# About this exercise
Report each line from the data below that holds the word "sbind".

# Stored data

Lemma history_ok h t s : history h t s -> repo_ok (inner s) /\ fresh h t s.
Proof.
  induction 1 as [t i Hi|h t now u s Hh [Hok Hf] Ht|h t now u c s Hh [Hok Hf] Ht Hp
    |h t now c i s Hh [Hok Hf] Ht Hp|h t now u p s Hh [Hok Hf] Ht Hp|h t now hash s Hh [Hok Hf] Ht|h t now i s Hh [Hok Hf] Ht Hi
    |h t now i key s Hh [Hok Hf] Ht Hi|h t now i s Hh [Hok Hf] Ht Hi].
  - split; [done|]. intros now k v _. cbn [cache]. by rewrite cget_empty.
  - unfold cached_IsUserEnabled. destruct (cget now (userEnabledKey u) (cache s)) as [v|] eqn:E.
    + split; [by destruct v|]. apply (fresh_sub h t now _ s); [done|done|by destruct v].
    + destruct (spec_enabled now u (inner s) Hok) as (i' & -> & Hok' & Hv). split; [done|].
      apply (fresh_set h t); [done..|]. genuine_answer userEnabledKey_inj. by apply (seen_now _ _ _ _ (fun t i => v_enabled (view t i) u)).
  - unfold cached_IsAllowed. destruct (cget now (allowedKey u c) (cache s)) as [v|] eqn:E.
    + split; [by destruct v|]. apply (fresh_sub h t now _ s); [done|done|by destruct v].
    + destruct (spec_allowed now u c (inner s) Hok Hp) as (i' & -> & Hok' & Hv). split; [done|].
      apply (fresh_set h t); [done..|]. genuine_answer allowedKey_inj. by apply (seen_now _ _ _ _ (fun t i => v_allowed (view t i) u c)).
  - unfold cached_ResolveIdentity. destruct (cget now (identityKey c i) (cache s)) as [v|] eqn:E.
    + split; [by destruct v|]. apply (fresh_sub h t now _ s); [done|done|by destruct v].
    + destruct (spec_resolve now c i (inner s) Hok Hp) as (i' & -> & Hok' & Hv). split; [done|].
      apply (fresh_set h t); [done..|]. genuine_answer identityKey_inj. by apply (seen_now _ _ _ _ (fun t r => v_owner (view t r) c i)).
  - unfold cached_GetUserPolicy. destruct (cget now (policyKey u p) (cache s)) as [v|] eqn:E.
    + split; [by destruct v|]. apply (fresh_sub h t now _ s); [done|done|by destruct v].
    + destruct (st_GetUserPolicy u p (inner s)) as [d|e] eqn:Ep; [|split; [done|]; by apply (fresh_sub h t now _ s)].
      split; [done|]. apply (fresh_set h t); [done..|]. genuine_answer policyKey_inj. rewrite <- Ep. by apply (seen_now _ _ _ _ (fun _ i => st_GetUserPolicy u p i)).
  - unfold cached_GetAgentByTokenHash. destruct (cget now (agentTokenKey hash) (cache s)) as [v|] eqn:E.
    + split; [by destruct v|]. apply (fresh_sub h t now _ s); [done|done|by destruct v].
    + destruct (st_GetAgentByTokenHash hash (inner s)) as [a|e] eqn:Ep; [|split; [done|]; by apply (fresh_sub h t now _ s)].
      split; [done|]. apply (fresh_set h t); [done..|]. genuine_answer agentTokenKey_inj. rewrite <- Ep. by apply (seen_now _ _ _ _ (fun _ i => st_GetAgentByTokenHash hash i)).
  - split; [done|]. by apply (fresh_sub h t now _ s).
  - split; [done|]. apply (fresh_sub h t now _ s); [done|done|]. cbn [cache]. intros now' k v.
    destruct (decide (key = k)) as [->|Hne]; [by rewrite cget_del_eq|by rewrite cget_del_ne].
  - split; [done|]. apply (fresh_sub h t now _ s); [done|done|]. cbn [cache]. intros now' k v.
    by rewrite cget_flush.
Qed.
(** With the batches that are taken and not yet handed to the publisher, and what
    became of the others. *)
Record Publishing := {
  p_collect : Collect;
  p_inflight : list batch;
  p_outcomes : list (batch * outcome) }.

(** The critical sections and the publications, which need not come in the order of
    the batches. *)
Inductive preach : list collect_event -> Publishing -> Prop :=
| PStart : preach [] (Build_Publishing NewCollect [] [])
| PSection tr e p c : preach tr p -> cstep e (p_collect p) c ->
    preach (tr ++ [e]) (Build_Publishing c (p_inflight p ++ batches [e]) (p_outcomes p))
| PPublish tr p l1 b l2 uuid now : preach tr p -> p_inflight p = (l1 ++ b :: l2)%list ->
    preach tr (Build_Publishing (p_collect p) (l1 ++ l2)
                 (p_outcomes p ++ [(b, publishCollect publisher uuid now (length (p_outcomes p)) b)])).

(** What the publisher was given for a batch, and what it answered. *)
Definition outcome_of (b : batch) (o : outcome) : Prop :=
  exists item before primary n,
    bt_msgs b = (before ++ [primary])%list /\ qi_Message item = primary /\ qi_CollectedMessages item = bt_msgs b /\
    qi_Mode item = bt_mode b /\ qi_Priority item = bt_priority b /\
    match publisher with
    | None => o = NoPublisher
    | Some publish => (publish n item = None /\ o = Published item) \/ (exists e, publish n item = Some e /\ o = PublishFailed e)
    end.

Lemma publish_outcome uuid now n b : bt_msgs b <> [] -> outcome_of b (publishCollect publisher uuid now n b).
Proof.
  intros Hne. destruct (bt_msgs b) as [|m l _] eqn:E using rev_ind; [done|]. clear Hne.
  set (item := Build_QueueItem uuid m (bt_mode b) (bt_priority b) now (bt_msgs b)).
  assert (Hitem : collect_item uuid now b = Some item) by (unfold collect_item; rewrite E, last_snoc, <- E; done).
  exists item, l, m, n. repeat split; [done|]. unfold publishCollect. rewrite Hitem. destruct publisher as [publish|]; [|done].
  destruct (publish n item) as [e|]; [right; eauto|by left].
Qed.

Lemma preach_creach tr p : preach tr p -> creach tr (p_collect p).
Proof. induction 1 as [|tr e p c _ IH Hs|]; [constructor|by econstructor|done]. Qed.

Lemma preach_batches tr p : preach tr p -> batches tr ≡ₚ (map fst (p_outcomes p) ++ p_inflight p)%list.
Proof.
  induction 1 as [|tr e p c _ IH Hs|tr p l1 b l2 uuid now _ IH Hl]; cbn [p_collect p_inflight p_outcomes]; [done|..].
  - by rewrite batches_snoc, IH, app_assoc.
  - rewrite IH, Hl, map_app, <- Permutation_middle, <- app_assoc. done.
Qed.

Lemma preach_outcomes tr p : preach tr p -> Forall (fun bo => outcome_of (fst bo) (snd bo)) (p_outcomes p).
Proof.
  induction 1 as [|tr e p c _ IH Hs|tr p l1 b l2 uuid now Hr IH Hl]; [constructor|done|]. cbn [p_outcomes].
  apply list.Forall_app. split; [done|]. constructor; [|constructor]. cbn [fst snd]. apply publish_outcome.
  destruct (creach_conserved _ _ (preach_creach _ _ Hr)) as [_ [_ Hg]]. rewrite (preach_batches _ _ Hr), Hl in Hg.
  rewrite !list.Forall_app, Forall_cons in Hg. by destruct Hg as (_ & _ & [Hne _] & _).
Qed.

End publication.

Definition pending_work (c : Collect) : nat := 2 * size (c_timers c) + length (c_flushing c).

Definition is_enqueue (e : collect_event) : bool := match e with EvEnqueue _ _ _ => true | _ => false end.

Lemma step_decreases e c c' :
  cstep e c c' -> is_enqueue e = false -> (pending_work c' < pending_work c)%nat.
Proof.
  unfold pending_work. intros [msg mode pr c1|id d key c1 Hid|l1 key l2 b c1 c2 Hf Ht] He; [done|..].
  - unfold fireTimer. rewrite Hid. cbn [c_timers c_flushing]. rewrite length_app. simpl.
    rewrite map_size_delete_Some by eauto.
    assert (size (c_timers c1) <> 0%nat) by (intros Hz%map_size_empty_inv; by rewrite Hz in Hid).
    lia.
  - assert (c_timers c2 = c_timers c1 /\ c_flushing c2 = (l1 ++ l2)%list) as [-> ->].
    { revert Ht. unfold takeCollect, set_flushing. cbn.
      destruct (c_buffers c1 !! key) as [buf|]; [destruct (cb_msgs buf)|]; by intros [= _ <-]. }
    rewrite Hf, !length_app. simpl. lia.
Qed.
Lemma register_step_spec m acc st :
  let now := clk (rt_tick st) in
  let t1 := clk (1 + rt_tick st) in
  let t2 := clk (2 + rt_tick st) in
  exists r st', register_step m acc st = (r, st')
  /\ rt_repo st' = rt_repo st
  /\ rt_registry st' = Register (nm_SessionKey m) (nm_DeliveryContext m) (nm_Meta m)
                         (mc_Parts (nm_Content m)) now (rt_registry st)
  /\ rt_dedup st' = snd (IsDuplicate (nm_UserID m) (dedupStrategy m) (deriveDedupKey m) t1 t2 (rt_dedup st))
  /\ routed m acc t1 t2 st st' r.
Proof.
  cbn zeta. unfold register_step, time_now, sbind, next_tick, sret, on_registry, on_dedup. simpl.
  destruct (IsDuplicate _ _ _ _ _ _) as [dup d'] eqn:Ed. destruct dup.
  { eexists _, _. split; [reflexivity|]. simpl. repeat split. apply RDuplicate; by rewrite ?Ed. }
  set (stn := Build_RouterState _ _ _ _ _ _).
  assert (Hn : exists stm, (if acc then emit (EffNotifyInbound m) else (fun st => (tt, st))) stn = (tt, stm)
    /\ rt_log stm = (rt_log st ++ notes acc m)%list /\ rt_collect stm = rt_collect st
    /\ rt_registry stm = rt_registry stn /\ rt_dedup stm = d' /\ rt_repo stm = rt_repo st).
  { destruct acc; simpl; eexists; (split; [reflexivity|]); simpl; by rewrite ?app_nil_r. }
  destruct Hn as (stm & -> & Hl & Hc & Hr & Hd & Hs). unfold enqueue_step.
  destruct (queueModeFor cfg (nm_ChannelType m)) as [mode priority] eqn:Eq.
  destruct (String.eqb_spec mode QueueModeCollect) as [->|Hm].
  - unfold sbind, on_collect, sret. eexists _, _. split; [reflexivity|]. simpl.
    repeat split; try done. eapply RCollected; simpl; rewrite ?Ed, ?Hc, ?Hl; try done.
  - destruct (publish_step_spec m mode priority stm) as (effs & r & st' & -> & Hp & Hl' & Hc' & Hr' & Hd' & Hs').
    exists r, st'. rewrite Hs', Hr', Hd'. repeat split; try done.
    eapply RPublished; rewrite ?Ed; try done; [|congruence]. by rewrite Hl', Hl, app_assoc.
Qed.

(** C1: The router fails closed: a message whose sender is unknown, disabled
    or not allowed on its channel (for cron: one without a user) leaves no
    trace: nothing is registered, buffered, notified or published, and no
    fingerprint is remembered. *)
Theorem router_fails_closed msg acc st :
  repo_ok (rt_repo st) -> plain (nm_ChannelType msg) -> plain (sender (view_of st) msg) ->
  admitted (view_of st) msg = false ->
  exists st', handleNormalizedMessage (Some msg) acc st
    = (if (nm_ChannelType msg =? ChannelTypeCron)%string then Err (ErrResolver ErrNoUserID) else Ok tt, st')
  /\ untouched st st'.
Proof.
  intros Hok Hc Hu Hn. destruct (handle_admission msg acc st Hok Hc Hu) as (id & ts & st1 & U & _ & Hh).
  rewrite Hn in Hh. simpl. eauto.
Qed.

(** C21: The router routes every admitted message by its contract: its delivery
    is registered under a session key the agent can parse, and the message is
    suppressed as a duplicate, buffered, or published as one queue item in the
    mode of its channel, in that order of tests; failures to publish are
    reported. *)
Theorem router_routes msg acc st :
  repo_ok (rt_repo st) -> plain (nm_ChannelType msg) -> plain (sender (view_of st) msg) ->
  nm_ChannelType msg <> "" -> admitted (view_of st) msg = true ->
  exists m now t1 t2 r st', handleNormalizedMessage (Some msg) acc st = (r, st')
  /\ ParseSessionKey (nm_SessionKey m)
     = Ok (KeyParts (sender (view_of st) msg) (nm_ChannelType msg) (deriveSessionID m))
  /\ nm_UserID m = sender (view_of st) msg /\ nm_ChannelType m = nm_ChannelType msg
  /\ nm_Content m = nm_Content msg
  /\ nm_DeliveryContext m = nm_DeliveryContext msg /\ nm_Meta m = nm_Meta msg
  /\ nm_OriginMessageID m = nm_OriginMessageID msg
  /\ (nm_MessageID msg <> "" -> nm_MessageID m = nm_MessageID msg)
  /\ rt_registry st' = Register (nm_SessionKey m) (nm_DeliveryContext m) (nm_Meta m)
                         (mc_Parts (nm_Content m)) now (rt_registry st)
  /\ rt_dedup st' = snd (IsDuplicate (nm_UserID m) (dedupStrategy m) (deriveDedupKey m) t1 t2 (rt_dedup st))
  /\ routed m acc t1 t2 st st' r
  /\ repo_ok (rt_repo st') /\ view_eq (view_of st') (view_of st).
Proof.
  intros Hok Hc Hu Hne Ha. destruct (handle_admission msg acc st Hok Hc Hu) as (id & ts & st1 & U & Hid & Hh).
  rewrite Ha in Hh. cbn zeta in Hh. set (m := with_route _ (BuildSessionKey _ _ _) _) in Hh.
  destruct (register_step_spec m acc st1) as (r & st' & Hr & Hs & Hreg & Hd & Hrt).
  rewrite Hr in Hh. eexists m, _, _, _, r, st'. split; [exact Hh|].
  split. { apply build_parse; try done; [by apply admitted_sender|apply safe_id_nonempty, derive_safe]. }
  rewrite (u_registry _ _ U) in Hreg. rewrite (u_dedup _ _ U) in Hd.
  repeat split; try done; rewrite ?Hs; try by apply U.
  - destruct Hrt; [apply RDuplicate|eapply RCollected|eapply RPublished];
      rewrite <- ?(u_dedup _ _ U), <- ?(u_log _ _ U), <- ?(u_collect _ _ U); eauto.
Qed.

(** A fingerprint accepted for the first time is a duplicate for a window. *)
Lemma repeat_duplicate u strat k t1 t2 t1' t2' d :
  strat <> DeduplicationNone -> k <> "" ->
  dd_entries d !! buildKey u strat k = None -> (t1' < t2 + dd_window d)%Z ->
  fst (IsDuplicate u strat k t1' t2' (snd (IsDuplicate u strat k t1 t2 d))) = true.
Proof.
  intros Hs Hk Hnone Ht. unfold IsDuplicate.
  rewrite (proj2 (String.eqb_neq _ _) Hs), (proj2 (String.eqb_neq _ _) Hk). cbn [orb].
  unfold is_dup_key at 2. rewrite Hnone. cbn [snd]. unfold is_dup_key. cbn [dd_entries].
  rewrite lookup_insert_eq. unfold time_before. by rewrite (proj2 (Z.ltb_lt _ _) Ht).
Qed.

# Answer space
  cbn zeta. unfold register_step, time_now, sbind, next_tick, sret, on_registry, on_dedup. simpl.
  - unfold sbind, on_collect, sret. eexists _, _. split; [reflexivity|]. simpl.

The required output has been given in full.